A lot is going on here so let's break it down.

  const runTick = await createProcessTicker<DbRecord>(props);
  while (lifecycle.isOpen()) {
    const numProcessed = await runTick(); 
    if (numProcessed === 0) {
       await wait(100);
    }
  }
  cursorRepo.releaseClient();

First, we pass in our props and create the function that we want to run every tick. Then we start an infinite loop that will run until the node process receives a SIGTERM thanks to lifecycle.isOpen() using a lifecycle manager.

If nothing happened during each tick, we want to wait 100ms before running again. This prevents the process from flooding the nodejs event loop with callbacks in every tick. (wait is simply export const wait = async (ms: number) => new Promise(resolve => setTimeout(ms, resolve);).

After the while loop we call cursorRepo.releaseClient(); to close the connection to the database. This is required for await pool.end() to resolve during server shutdown.

What about that error handling?

  } catch (error) {
    logger.critical('Terminating server: cursor process error', {
      processName: props.processName,
      error,
    }); 
    cursorRepo.releaseClient();
    await lifecycle.close(1);
  }

In this case, something pretty drastic has happened, we want to log our errors and shut down the server as quickly as possible.

Moving on to the meat of our implementation, the process ticker and its creator function.

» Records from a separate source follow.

Definition eta_Ctl (r : Ctl) : Ctl := mkCtl (operator_long r) (operator_short r) (plmn r)
        (sca r) (voicemail r) (signal_dbm r) (battery r) (registered r) (search_ms r) (nitz r)
        (sim_present r) (lac r) (ci r) (imei r) (imsi r) (iccid r) (answer_delay_ms r).
#[export] Instance upd_operator_long : Upd operator_long := ltac:(derive_upd eta_Ctl operator_long).
#[export] Instance upd_operator_short : Upd operator_short := ltac:(derive_upd eta_Ctl operator_short).
#[export] Instance upd_plmn : Upd plmn := ltac:(derive_upd eta_Ctl plmn).
#[export] Instance upd_sca : Upd sca := ltac:(derive_upd eta_Ctl sca).
#[export] Instance upd_voicemail : Upd voicemail := ltac:(derive_upd eta_Ctl voicemail).
#[export] Instance upd_signal_dbm : Upd signal_dbm := ltac:(derive_upd eta_Ctl signal_dbm).
#[export] Instance upd_battery : Upd battery := ltac:(derive_upd eta_Ctl battery).
#[export] Instance upd_registered : Upd registered := ltac:(derive_upd eta_Ctl registered).
#[export] Instance upd_search_ms : Upd search_ms := ltac:(derive_upd eta_Ctl search_ms).
#[export] Instance upd_nitz : Upd nitz := ltac:(derive_upd eta_Ctl nitz).
#[export] Instance upd_sim_present : Upd sim_present := ltac:(derive_upd eta_Ctl sim_present).
#[export] Instance upd_lac : Upd lac := ltac:(derive_upd eta_Ctl lac).
#[export] Instance upd_ci : Upd ci := ltac:(derive_upd eta_Ctl ci).
#[export] Instance upd_imei : Upd imei := ltac:(derive_upd eta_Ctl imei).
#[export] Instance upd_imsi : Upd imsi := ltac:(derive_upd eta_Ctl imsi).
#[export] Instance upd_iccid : Upd iccid := ltac:(derive_upd eta_Ctl iccid).
#[export] Instance upd_answer_delay_ms : Upd answer_delay_ms := ltac:(derive_upd eta_Ctl answer_delay_ms).

Definition eta_Sim (r : Sim) : Sim := mkSim (pin_on r) (pin r) (puk r) (pin_left r) (puk_left r)
        (sim_file r) (pin_ok r) (loci_plmn r).
#[export] Instance upd_pin_on : Upd pin_on := ltac:(derive_upd eta_Sim pin_on).
#[export] Instance upd_pin : Upd pin := ltac:(derive_upd eta_Sim pin).
#[export] Instance upd_puk : Upd puk := ltac:(derive_upd eta_Sim puk).
#[export] Instance upd_pin_left : Upd pin_left := ltac:(derive_upd eta_Sim pin_left).
#[export] Instance upd_puk_left : Upd puk_left := ltac:(derive_upd eta_Sim puk_left).
#[export] Instance upd_sim_file : Upd sim_file := ltac:(derive_upd eta_Sim sim_file).
#[export] Instance upd_pin_ok : Upd pin_ok := ltac:(derive_upd eta_Sim pin_ok).
#[export] Instance upd_loci_plmn : Upd loci_plmn := ltac:(derive_upd eta_Sim loci_plmn).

async function createProcessTicker<DbRecord>({
  processName,
  retrieveRecords,
  processRecord,
}: Props) {
  const cursorRepo = await getCursorRepository(processName);
  lifecycle.on('close', async () => {
    await cursorRepo.unlockCursor();
  });
  return async (): Promise<number> => {
    // trimmed

In our createProcessTicker function we retrieve our cursor repo and include it in the closure space of our tick function that we define and return on the next line. I've also registered an onClose handler with our lifecycle manager to ensure any cursors release their locks before node exits.

Let's look at what happens in each tick.

    const position = await cursorRepo.getPositionWithLock();
    if (typeof position === 'undefined') {
      return 0;
    }

If we cannot retrieve a position it means another nodejs process, perhaps on another server, has a lock on this cursor at present. In that case, we want to return 0 since we won't be processing any records and wait at least 100ms before trying again.

    const records = await retrieveRecords(position);
    let processedRecords = 0;

    try {
      for (const record of records) {
        await processRecord(record);
        await cursorRepo.setPosition(record.id);
        processedRecords++;
      }
    } catch (error) {
      logger.error('Could not process record', {
        processName,
        record,
        error,
      }); 
    } finally {
      await cursorRepo.unlockCursor();
    }

    return processedRecords;

Now that we have some records, we simply initialise our counter then attempt to process each one and update our cursor position each time. We must make sure we always unlock the cursor when finished.

In the next tick, our process will re-attempt to process the record. This is handy if it failed due to reasons such as network error, but we will want to trigger alerts if we receive too many 'Could not process record' errors in a given period. It's also a good idea to measure how far behind the latest record each cursor is.

Time to bring this all together for our appointment booking SMS dispatcher.

Appointment Booking SMS Dispatcher

All of our process scaffolding is in place, now to build our SMS dispatcher.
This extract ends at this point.